Theory of ac electrokinetic behavior of spheroidal cell suspensions with an intrinsic dispersion

TL;DR

This paper develops an analytical theory for the ac electrokinetic behavior of spheroidal cell suspensions, accounting for intrinsic dielectric dispersion, cell shape, and interactions, to predict spectra and characteristic frequencies.

Contribution

It introduces a spectral representation method to analytically derive characteristic frequencies and dispersion strengths for spheroidal cells with intrinsic dielectric dispersion, including local-field effects.

Findings

Identified four and six characteristic frequencies for dielectric and CMF spectra.

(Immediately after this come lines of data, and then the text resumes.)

(** A whole run against a faithful site.  Either it stopped before the
    catch-up, having made no request: the disk is as it was, or the
    ledger, absent before, is still absent or was created empty.  Or the
    catch-up started from a ledger [file0] with a baseline [b], the
    ledger found with the date it records, or the placeholder just
    written with yesterday, and the ledger has grown from [file0]. *)
Lemma run_grows s w d :
  faithful s w ->
  (fst (run s w d) <> Return tt
   /\ quiet (events (snd (run s w d)))
   /\ (disk (snd (run s w d)) = d
       \/ ((exists e, fst (run s w d) = Panic e) /\ ledgerOf d = None
           /\ (disk (snd (run s w d)) = Dir None
               \/ disk (snd (run s w d)) = Dir (Some [])))))
  \/ (exists (file0 : bytes) b ps,
        ((d = Dir (Some file0)
          /\ exists D, readLastDate file0 = Some D
                       /\ time.eqb D (today w) = false /\ b = baseline w D)
         \/ (ledgerOf d = None /\ file0 = [LF] /\ b = yesterday w))
        /\ disk (snd (run s w d)) = Dir (Some (grown s ps file0))
        /\ Forall (fun p => tame s p = true) ps
        /\ (exists k, map wp_date ps
                      = map fst (firstn k (rev (picked s w b (listing s w)))))
        /\ (fst (run s w d) = Return tt ->
            map wp_date ps = map fst (rev (picked s w b (listing s w))))).
Proof.
  intros Hfa.
  assert (Hfresh : forall evs r,
            quiet evs -> ledgerOf d = None ->
            r = (lastDate <- fetchLastDate w ;; catchUp s w (baseline w lastDate))
                  {| disk := Dir None; events := evs |} ->
            (fst r <> Return tt /\ quiet (events (snd r))
             /\ (disk (snd r) = d
                 \/ ((exists e, fst r = Panic e) /\ ledgerOf d = None
                     /\ (disk (snd r) = Dir None \/ disk (snd r) = Dir (Some [])))))
            \/ (exists (file0 : bytes) b ps,
                  ((d = Dir (Some file0)
                    /\ exists D, readLastDate file0 = Some D
                                 /\ time.eqb D (today w) = false /\ b = baseline w D)
                   \/ (ledgerOf d = None /\ file0 = [LF] /\ b = yesterday w))
                  /\ disk (snd r) = Dir (Some (grown s ps file0))
                  /\ Forall (fun p => tame s p = true) ps
                  /\ (exists k, map wp_date ps
                                = map fst (firstn k (rev (picked s w b (listing s w)))))
                  /\ (fst r = Return tt ->
                      map wp_date ps = map fst (rev (picked s w b (listing s w)))))).
  { intros evs r Hq Hl Hrun. unfold bind in Hrun. rewrite fetchLastDate_None in Hrun.
    destruct (fails w (SysCreate (wpFile w)));
      [subst r; left; cbn [fst snd disk events];
       split; [discriminate | split; [exact Hq | right; eauto]]|].
    destruct (fails w SysWriteString);
      [subst r; left; cbn [fst snd disk events];
       split; [discriminate | split; [exact Hq | right; eauto]]|].
    right. exists [LF], (yesterday w).
    destruct (catchUp_grows s w (yesterday w) [LF] evs Hfa ltac:(discriminate))
      as (ps & H1 & H2 & H3 & H4).
    exists ps. subst r. split; [right; auto|]. auto. }
  remember (run s w d) as r eqn:Hrun. unfold run, main in Hrun.
  destruct d as [|[file|]].
  - unfold ensureDir in Hrun. unfold bind at 1 2 3 in Hrun.
    unfold getDisk, syscall, emit, setDisk in Hrun. cbn [disk events] in Hrun.
    destruct (fails w SysMkdir).
    + subst r. left. cbn [fst snd disk events].
      split; [discriminate | split; [apply quiet_nil | left; reflexivity]].
    + cbn [ret disk events app] in Hrun.
      apply (Hfresh [Mkdir (imgDir w)] r (quiet_Mkdir _) eq_refl). exact Hrun.
  - rewrite (bind_return _ _ _ _ _ (ensureDir_Dir w _ _)) in Hrun.
    destruct (fails w SysOpen) eqn:Hopen.
    + rewrite (bind_panic _ _ _ _ _ (fetchLastDate_closed w file [] Hopen)) in Hrun.
      subst r. left. cbn [fst snd disk events].
      split; [discriminate | split; [apply quiet_nil | left; reflexivity]].
    + unfold bind in Hrun. rewrite (fetchLastDate_Some w file [] Hopen) in Hrun.
      destruct (readLastDate file) as [D|] eqn:HD.
      * destruct (time.eqb D (today w)) eqn:HT.
        -- subst r. left. cbn [fst snd disk events].
           split; [discriminate | split; [apply quiet_nil | left; reflexivity]].
        -- right. exists file, (baseline w D).
           assert (Hf : file <> []) by (intros ->; discriminate HD).
           destruct (catchUp_grows s w (baseline w D) file [] Hfa Hf)
             as (ps & H1 & H2 & H3 & H4).
           exists ps. subst r. split; [left; split; [reflexivity | exists D; auto]|]. auto.
      * subst r. left.
        destruct file; cbn [fst snd disk events];
          (split; [discriminate | split; [apply quiet_nil | left; reflexivity]]).
  - rewrite (bind_return _ _ _ _ _ (ensureDir_Dir w _ _)) in Hrun.
    apply (Hfresh [] r quiet_nil eq_refl). exact Hrun.
Qed.

(** ** The order of the ledger *)



Lemma In_firstn {A} n (l : list A) x : In x (firstn n l) -> In x l.
Proof.
  revert l. induction n as [|n IH]; intros l H; [contradiction|].
  destruct l as [|y l]; [contradiction|].
  destruct H as [->|H]; [left; reflexivity | right; apply IH, H].
Qed.





Lemma map_Some_inj {A} (l m : list A) : map Some l = map Some m -> l = m.
Proof.
  revert m. induction l as [|x l IH]; intros [|y m] H; try discriminate; [reflexivity|].
  cbn in H. injection H as -> H. f_equal. apply IH, H.
Qed.








(** ** The ledger stays sorted *)




(** ** No date twice *)


(** ** Only the fast path exits *)












(** ** Running twice *)


(** ** The site of the examples is as assumed *)










Example ordering_preserved_run :
  ledgerDates
    match disk (snd (run part_000 (site (jan 15) [thumbOn 15; thumbOn 14; thumbOn 13])
                       (Dir (Some ledger13)))) with
    | Dir (Some content) => content
    | _ => []
    end
  = [Some (jan 15); Some (jan 14); Some (jan 13)].
Proof. vm_compute. reflexivity. Qed.


Example no_duplicate_dates_runs :
  ledgerDates
    match runs part_000 [site (jan 15) [thumbOn 15; thumbOn 14; thumbOn 13];
                         site (jan 16) [thumbOn 16; thumbOn 15; thumbOn 14]] NoDir with
    | Dir (Some content) => content
    | _ => []
    end
  = [Some (jan 16); Some (jan 15)].
Proof. vm_compute. reflexivity. Qed.


Example idempotent_twice :
  fst (run part_000 (site (jan 15) [thumbOn 15; thumbOn 14; thumbOn 13]) (Dir (Some ledger13)))
  = Return tt
  /\ run part_000 (site (jan 15) [thumbOn 15; thumbOn 14; thumbOn 13])
       (disk (snd (run part_000 (site (jan 15) [thumbOn 15; thumbOn 14; thumbOn 13])
                     (Dir (Some ledger13)))))
     = (Exit 0,
        {| disk := disk (snd (run part_000 (site (jan 15) [thumbOn 15; thumbOn 14; thumbOn 13])
                                (Dir (Some ledger13))));
           events := [] |}).
Proof. split; vm_compute; reflexivity. Qed.

(** ** Runs that abort *)

(** On a ledger that records a date and a site faithful to its listing, a
    run that aborts leaves a ledger that records a date still: the one it
    had, or that of the last record appended before the abort. *)
Lemma aborted_run_keeps_baseline s w (file : bytes) D e :
  faithful s w ->
  readLastDate file = Some D ->
  fst (run s w (Dir (Some file))) = Panic e ->
  exists content D',
    disk (snd (run s w (Dir (Some file)))) = Dir (Some content)
    /\ readLastDate content = Some D'
    /\ (D' = D \/ time.After D' (baseline w D) = true).
Proof.
  intros Hfa HD Hp.
  destruct (run_grows s w (Dir (Some file)) Hfa)
    as [(_ & _ & [Hd | (_ & Hl & _)])
       | (file0 & b & ps & Hstart & Hd & Ht & (k & Hk) & _)].
  - exists file, D. auto.
  - discriminate Hl.
  - destruct Hstart as [(Heq & D0 & HD0 & _ & ->) | (Hl & _)]; [|discriminate Hl].
    injection Heq as <-. rewrite HD in HD0. injection HD0 as <-.
    destruct (rev ps) as [|p rps] eqn:Hrev.
    + apply (f_equal (@rev Wallpaper)) in Hrev. rewrite rev_involutive in Hrev. subst ps.
      exists file, D. auto.
    + apply (f_equal (@rev Wallpaper)) in Hrev. rewrite rev_involutive in Hrev.
      cbn [rev] in Hrev. subst ps. rewrite grown_snoc in Hd.
      apply Forall_app in Ht. destruct Ht as [_ Ht]. inversion Ht as [|? ? Ht0 _]; subst.
      exists (recordLine s p ++ grown s (rev rps) file), (wp_date p).
      split; [exact Hd | split; [apply readLastDate_record, Ht0 | right]].
      assert (Hin : In (wp_date p) (map wp_date (rev rps ++ [p])))
        by (rewrite map_app; apply in_or_app; right; left; reflexivity).
      rewrite Hk in Hin. apply in_map_iff in Hin. destruct Hin as (i & <- & Hi).
      apply In_firstn in Hi. apply in_rev in Hi.
      pose proof (picked_spec s w (baseline w D) (listing s w)) as Hspec.
      rewrite Forall_forall in Hspec. exact (proj1 (Hspec i Hi)).
Qed.

(** ** The empty window, in general *)

Lemma empty_window_returns s w (file : bytes) D page :
  s <> bingwallpaper_go ->
  fails w SysOpen = false ->
  readLastDate file = Some D -> time.eqb D (today w) = false ->
  Get w (listingURL s) = Response 200 page -> thumbs page <> [] ->
  collectUrls s w (baseline w D) (thumbs page) [] = inr [] ->
  run s w (Dir (Some file))
  = (Return tt, {| disk := Dir (Some file); events := [HttpGet (listingURL s)] |}).
Proof.
  intros Hs Hopen HD HT Hg Hne Hc. unfold run.
  rewrite (main_baseline s w file [] D Hopen HD HT).
  exact (catchUp_empty s w (baseline w D) page _ Hs Hg Hne Hc).
Qed.

Lemma empty_window_unguarded w (file : bytes) D page :
  fails w SysOpen = false ->
  readLastDate file = Some D -> time.eqb D (today w) = false ->
  Get w baseURL = Response 200 page -> thumbs page <> [] ->
  collectUrls bingwallpaper_go w (baseline w D) (thumbs page) [] = inr [] ->
  run bingwallpaper_go w (Dir (Some file))
  = (Panic ErrIndexOutOfRange, {| disk := Dir (Some file); events := [HttpGet baseURL] |}).
Proof.
  intros Hopen HD HT Hg Hne Hc. unfold run.
  rewrite (main_baseline bingwallpaper_go w file [] D Hopen HD HT).
  exact (catchUp_empty_unguarded w (baseline w D) page _ Hg Hne Hc).
Qed.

Demonstrated the influence of cell shape, dispersion strength, and intrinsic frequency on spectra.

Showed how cell interactions affect dispersion peaks in dense suspensions.

Abstract

The dielectric dispersion, dielectrophoretic (DEP) and electrorotational (ER) spectra of spheroidal biological cell suspensions with an intrinsic dispersion in the constituent dielectric constants are investigated. By means of the spectral representation method, we express analytically the characteristic frequencies and dispersion strengths both for the effective dielectric constant and the Clausius-Mossotti factor (CMF). We identify four and six characteristic frequencies for the effective dielectric spectra and CMF respectively, all of them being dependent on the depolarization factor (or the cell shape). The analytical results allow us to examine the effects of the cell shape, the dispersion strength and the intrinsic frequency on the dielectric dispersion, DEP and ER spectra. Furthermore, we include the local-field effects due to the mutual interactions between cells in a dense suspension, and study the dependence of co-field or anti-field dispersion peaks on the volume fractions.